O texto que enviou, assinado por um pastor evangélico, é ingênuo. Primeiro, porque em nenhum momento ele deve ter perguntado a razão de uma instituição que tem o objetivo cuidar de deficientes precisar ser religiosa e proselitista em sua origem, práticas e objetivos.

Segundo, porque ao tecer suas afirmações o autor não percebe que também adota uma posição, no caso contrária aos que pensam diferente dele. Não há como escapar disso. Quando alguém diz que devemos relevar as diferenças religiosas, isso também é uma posição religiosa.

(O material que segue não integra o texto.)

Lemma extends_length ps ps' : extends ps ps' → length ps' = length ps.
Proof.
  intros Hext.
  destruct (Nat.lt_trichotomy (length ps') (length ps)) as [Hlt|[?|Hlt]]; [|done|].
  - destruct (Hext (length ps')) as [l Hl].
    apply lookup_lt_is_Some in Hlt as [p Hp]. rewrite Hp in Hl.
    rewrite lookup_ge_None_2 in Hl by lia. done.
  - destruct (Hext (length ps)) as [l Hl].
    apply lookup_lt_is_Some in Hlt as [p Hp]. rewrite Hp in Hl.
    rewrite lookup_ge_None_2 in Hl by lia. done.
Qed.

Lemma dependents_cons byName ps i indices j :
  dependents byName ps (i :: indices) j
  = (match ps !! i with
     | Some project => pushes_to byName j project
     | None => []
     end ++ dependents byName ps indices j)%list.
Proof. unfold dependents. by rewrite bind_cons. Qed.

Lemma dependents_extends byName ps ps' indices j :
  extends ps ps' → dependents byName ps' indices j = dependents byName ps indices j.
Proof.
  intros Hext. unfold dependents. apply list_bind_ext; [|done].
  intros i. destruct (Hext i) as [l ->].
  destruct (ps !! i); simpl; [|done]. apply pushes_to_with_downstream.
Qed.

(** When the second loop completes, every project object has received the
    names of its dependents, in the order of the visits. *)
Lemma for_projects_Normal indices byName ps ps' :
  (∀ i, i ∈ indices → (i < length ps)%nat) →
  for_projects indices byName ps = Normal ps' →
  ∀ j, ps' !! j = with_downstream (dependents byName ps indices j) <$> ps !! j.
Proof.
  revert ps. induction indices as [|i indices IH]; intros ps Hrange; simpl.
  - intros [= <-] j. by destruct (ps !! j).
  - destruct (lookup_lt_is_Some_2 ps i) as [project Hproject];
      [apply Hrange; left|].
    rewrite Hproject.
    destruct (forEach_cyclicDependencyProject _ _ _); simpl; [|done..].
    intros Hrest j.
    pose proof (extends_forEach ps ps byName project (extends_refl ps)) as Hext.
    rewrite (IH (forEach_dependencyName byName project ps)); [| |done].
    + rewrite (dependents_extends _ ps) by done.
      rewrite forEach_dependencyName_lookup.
      destruct (ps !! j); [|done]. cbn [fmap option_fmap option_map].
      by rewrite with_downstream_app.
    + intros i' Hi'. rewrite (extends_length ps) by done.
      apply Hrange. by right.
Qed.

Lemma forEach_cyclicDependencyProject_outcome byName project names :
  (forEach_cyclicDependencyProject byName project names = Normal ()
   ∧ ∀ c, c ∈ names → is_Some (byName !! c))
  ∨ (∃ c, c ∈ names ∧ byName !! c = None
          ∧ forEach_cyclicDependencyProject byName project names
            = Throw (UnknownCyclicDependency c (rcp_packageName project))).
Proof.
  induction names as [|c names IH]; simpl.
  - left. split; [done|]. by intros ? ?%elem_of_nil.
  - destruct (byName !! c) as [i|] eqn:Hc.
    + destruct IH as [[-> Hall]|(c' & Hc' & Hnone & ->)].
      * left. split; [done|].
        intros c' [->|?]%elem_of_cons; [by eexists|eauto].
      * right. exists c'. split_and!; [by right|done..].
    + right. exists c. split_and!; [by left|done..].
Qed.

(** The second loop either completes, and then every whitelist entry of the
    visited projects is a known name, or it throws for an entry that is not. *)
Lemma for_projects_outcome indices byName ps0 ps :
  extends ps0 ps →
  (∀ i, i ∈ indices → (i < length ps0)%nat) →
  (∃ ps', for_projects indices byName ps = Normal ps'
          ∧ ∀ i p c, i ∈ indices → ps0 !! i = Some p →
                     c ∈ rcp_cyclicDependencyProjects p → is_Some (byName !! c))
  ∨ (∃ i p c, i ∈ indices ∧ ps0 !! i = Some p
              ∧ c ∈ rcp_cyclicDependencyProjects p ∧ byName !! c = None
              ∧ for_projects indices byName ps
                = Throw (UnknownCyclicDependency c (rcp_packageName p))).
Proof.
  revert ps. induction indices as [|i indices IH]; intros ps Hext Hrange; simpl.
  - left. exists ps. split; [done|]. by intros ? ? ? ?%elem_of_nil.
  - destruct (lookup_lt_is_Some_2 ps0 i) as [p0 Hp0]; [apply Hrange; left|].
    destruct (Hext i) as [l Hl]. rewrite Hp0 in Hl. simpl in Hl. rewrite Hl.
    destruct (with_downstream_fields l p0) as (Hname & Hcyclic & _).
    rewrite Hcyclic.
    destruct (forEach_cyclicDependencyProject_outcome byName
                (with_downstream l p0) (rcp_cyclicDependencyProjects p0))
      as [[-> Hall]|(c & Hc & Hnone & ->)]; simpl.
    + destruct (IH (forEach_dependencyName byName (with_downstream l p0) ps))
        as [(ps' & -> & Hall')|(i' & p & c & Hi' & Hp & Hc & Hnone & ->)].
      * by apply extends_forEach.
      * intros i' Hi'. apply Hrange. by right.
      * left. exists ps'. split; [done|].
        intros i' p c [->|Hi']%elem_of_cons Hp Hc; [|by eauto].
        apply Hall. congruence.
      * right. exists i', p, c. split_and!; [by right|done..].
    + right. exists i, p0, c. rewrite Hname. split_and!; [by left|done..].
Qed.

(** *** The two loops together *)

Lemma names_of_refs (projectJsons : list IRushConfigProjectJson) :
  (λ r : ProjectRef, packageName r.2) <$> imap pair projectJsons
  = packageName <$> projectJsons.
Proof. rewrite fmap_imap. apply imap_const. Qed.

(** What [constructor_projects] does with the projects of a manifest: the
    duplicate check of the first loop comes first, then the whitelist check
    of the second loop; when both pass, the project objects are those of the
    first loop with the names of their dependents pushed. *)
Lemma constructor_projects_outcome (projectJsons : list IRushConfigProjectJson) :
  match firstDuplicate ∅ (packageName <$> projectJsons) with
  | Some name =>
      constructor_projects projectJsons = Throw (DuplicateProjectName name)
  | None =>
      ∃ tempNames ps byName,
        ps = project_of tempNames <$> imap pair projectJsons
        ∧ (∀ r, (r < length projectJsons)%nat → is_Some (tempNames !! r))
        ∧ (∀ r1 r2 name,
             tempNames !! r1 = Some name → tempNames !! r2 = Some name → r1 = r2)
        ∧ indexed ps byName
        ∧ ((∃ ps', constructor_projects projectJsons = Normal (ps', byName)
                   ∧ (∀ j, ps' !! j
                           = with_downstream
                               (dependents byName ps (seq 0 (length ps)) j) <$> ps !! j)
                   ∧ (∀ p c, p ∈ ps → c ∈ rcp_cyclicDependencyProjects p →
                             is_Some (byName !! c)))
           ∨ (∃ p c, p ∈ ps ∧ c ∈ rcp_cyclicDependencyProjects p
                     ∧ byName !! c = None
                     ∧ constructor_projects projectJsons
                       = Throw (UnknownCyclicDependency c (rcp_packageName p))))
  end.
Proof.
  unfold constructor_projects.
  destruct (generateTempNames_returns (imap pair projectJsons))
    as (tempNames & -> & Hnamed & Hinj).
  pose proof (for_projectJsons_spec (imap pair projectJsons) tempNames [] ∅
                indexed_empty) as Hfirst.
  rewrite dom_empty_L, names_of_refs in Hfirst.
  destruct (firstDuplicate ∅ (packageName <$> projectJsons)) as [name|].
  { by rewrite Hfirst. }
  destruct Hfirst as (byName & Hfirst & Hidx). simpl in Hfirst, Hidx.
  rewrite Hfirst. simpl.
  set (ps := project_of tempNames <$> imap pair projectJsons) in *.
  exists tempNames, ps, byName. split_and!; [done| |done..|].
  { intros r Hr. apply Hnamed.
    apply lookup_lt_is_Some_2 in Hr as [json Hjson].
    apply list_elem_of_fmap. exists (r, json). split; [done|].
    by apply (elem_of_lookup_imap_2 pair projectJsons json r). }
  destruct (for_projects_outcome (seq 0 (length ps)) byName ps ps (extends_refl ps))
    as [(ps' & Hps' & Hall)|(i & p & c & Hi & Hp & Hc & Hnone & Hthrow)].
  { intros i Hi%elem_of_seq. lia. }
  - left. exists ps'. rewrite Hps'. simpl. split_and!; [done| |].
    + apply for_projects_Normal; [|done]. intros i Hi%elem_of_seq. lia.
    + intros p c (i & Hi)%list_elem_of_lookup Hc.
      apply (Hall i p c); [|done..].
      apply elem_of_seq. apply lookup_lt_Some in Hi. lia.
  - right. exists p, c. rewrite Hthrow. simpl.
    split_and!; [|done..]. apply list_elem_of_lookup. eauto.
Qed.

A diferença é que aquele que adota essa posição é ingênuo o suficiente para se esquecer de que essas diferenças são, na maioria das vezes, inegociáveis para uma consciência sincera. Além disso, colocar-se nessa posição de pacificador de crianças briguentas pode parecer humildade, mas não é. Quem é que pode se considerar conhecedor o suficiente de todas as religiões para alegar que elas possuem elementos comuns que podem ser pasteurizados num ecumenismo pacificador?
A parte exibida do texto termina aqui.